Nothing but the lines below between the line holding "split; simpl; lia." and the line holding "split_and!; try done.", inclusive, should appear in the answer, each set down exactly.

Input:
================================
(** ** Degenerate thresholds *)




(** ** [create_masked_stipple]: arrays of any dimension *)

(** X1: the function is not tied to two dimensions.  For arrays of any
    common shape (a scalar array, a vector, a volume, an empty array) and a
    mask of either dtype it returns an array of that shape whose sample at
    each position is [1.0] when the mask sample there is below the
    threshold, both taken in the dtype of the mask, and the stippled sample
    otherwise; for a float64 mask the comparison is [mask < threshold]
    itself. *)
Theorem masked_output_any_dimension_dtype (dt : dtype)
  (s m : ndarray float) (t : float) :
  wf s -> wf m -> shape s = shape m ->
  exists out,
    create_masked_stipple_dtype dt s m t = Return out ∧
    shape out = shape s ∧ wf out ∧
    forall (i : nat) sv mv,
      data s !! i = Some sv -> data m !! i = Some mv ->
      data out !! i = Some (if less dt mv t then 1%float else sv) ∧
      (dt = float64 ->
       data out !! i = Some (if PrimFloat.ltb mv t then 1%float else sv)).
Proof.
  intros Hws Hwm Hsh. eexists.
  split; [by apply create_masked_stipple_dtype_eq|].
  split; [done|]. split.
  - unfold wf in *. simpl. by rewrite length_assign_where.
  - intros i sv mv Hsv Hmv. simpl.
    assert (Hout : assign_where (data s)
                     (map (fun v => less dt v t) (data m)) 1%float !! i =
                   Some (if less dt mv t then 1%float else sv)).
    { apply lookup_assign_where; [done|]. by rewrite list_lookup_fmap, Hmv. }
    split; [done|]. intros ->. by rewrite Hout, less_float64.
Qed.
(** X17. After a pass the strip is bound to the pins of the last strip,
    39 and 38, it has as many pixels as before, and its brightness
    register holds a quarter of the brightness reading: for a reading
    of the ADC that is a byte, so nothing wraps. *)
Theorem strip_after_pass brightness freq t :
  0 <= brightness <= 1023 ->
  brightness_ (strip (loop_render brightness freq t)) = brightness / 4 /\
  0 <= brightness / 4 <= 255 /\
  pins (strip (loop_render brightness freq t)) = SoftSpi 39 38 /\
  numPixels (strip (loop_render brightness freq t)) = numPixels (strip t).
Proof.
  intros Hb.
  assert (Hq : 0 <= brightness / 4 <= 255).
  { split; [ apply Z.div_pos; lia | ].
    assert (brightness / 4 < 256) by (apply Z.div_lt_upper_bound; lia). lia. }
  assert (Hlast : loop_render brightness freq t =
                  loop_body brightness freq 7
                    (for_range 0 7 (loop_body brightness freq) t))
    by (apply (for_range_snoc (loop_body brightness freq) 7 0)).
  destruct (loop_body_strip brightness freq 7
              (for_range 0 7 (loop_body brightness freq) t)) as [Hbr Hpins];
    [ lia | ].
  split; [ | split; [ exact Hq | split ] ].
  - rewrite Hlast, Hbr. change (maxBrightness / 255) with 4. apply u8_small. lia.
  - rewrite Hlast, Hpins. reflexivity.
  - apply loop_render_numPixels.
Qed.
(** [_FCNHead(512, 21)] on a 1x512x2x2 feature map. *)
Lemma FCNHead_is_composition_witness :
  exists conv1 bn conv2,
    block Toy.head = [ LConv2d conv1; LBatchNorm2d bn; LReLU true;
                       LDropout {| drop_p := rfrac 1 10; drop_inplace := false;
                                   drop_training := true |};
                       LConv2d conv2 ] /\
    shape (conv_weight conv1) = mkShape 128 512 3 3 /\
    shape (conv_weight conv2) = mkShape 21 128 1 1 /\
    exists y, spec_head_inference conv1 bn conv2
                (tmk (mkShape 1 512 2 2) (fun _ _ _ _ => 0%Z)) = Ok y /\
              shape y = mkShape 1 21 2 2.
Proof.
  destruct (FCNHead_is_composition Toy.env 512 21 Toy.head Toy.world0
              (snd (_FCNHead_init Toy.env 512 21 Toy.world0)))
    as (conv1 & bn & conv2 & Hb & (Hw1 & _) & _ & (Hw2 & _) & _ & Hshape).
  - reflexivity.
  - exists conv1, bn, conv2. split_and!; [done | done | done |].
    apply (Hshape (tmk (mkShape 1 512 2 2) (fun _ _ _ _ => 0%Z))); [reflexivity |].
    split; simpl; lia.
Defined.

(** ** The score projectors *)

Section Projectors.
Context {R : Type} `{Scalar R} (E : Externals R).

Lemma FCN16s_scores_inv (m : FCN16s R) (x : Tensor R) (w w' : World E) (t : Taps16) :
  FCN16s_scores E m x w = (Ok t, w') -> taps16_from E m x w t.
Proof.
  unfold FCN16s_scores.
  intros ([p4 r4] & w1 & H4 & Hr)%bind_inv.
  apply bind_inv in Hr as ([p5 r5] & w2 & H5 & Hr).
  apply bind_inv in Hr as ([h' rh] & w3 & Hh & Hr).
  apply bind_inv in Hr as (sp4 & w4 & Hsp & Hr).
  injection Hsp as Hsp <-. injection Hr as <- <-.
  exists p4, r4, w1, p5, r5, w2, h', rh, w3. cbn.
  split_and!; try done.
  - apply seq_forward_keeps in H5 as [K5 _]. apply FCNHead_forward_keeps in Hh.
    by apply pool_object_after.
  - by intros -> <-.
Qed.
================================
Solution for this problem:
    split; simpl; lia.
Defined.

(** ** The score projectors *)

Section Projectors.
Context {R : Type} `{Scalar R} (E : Externals R).

Lemma FCN16s_scores_inv (m : FCN16s R) (x : Tensor R) (w w' : World E) (t : Taps16) :
  FCN16s_scores E m x w = (Ok t, w') -> taps16_from E m x w t.
Proof.
  unfold FCN16s_scores.
  intros ([p4 r4] & w1 & H4 & Hr)%bind_inv.
  apply bind_inv in Hr as ([p5 r5] & w2 & H5 & Hr).
  apply bind_inv in Hr as ([h' rh] & w3 & Hh & Hr).
  apply bind_inv in Hr as (sp4 & w4 & Hsp & Hr).
  injection Hsp as Hsp <-. injection Hr as <- <-.
  exists p4, r4, w1, p5, r5, w2, h', rh, w3. cbn.
  split_and!; try done.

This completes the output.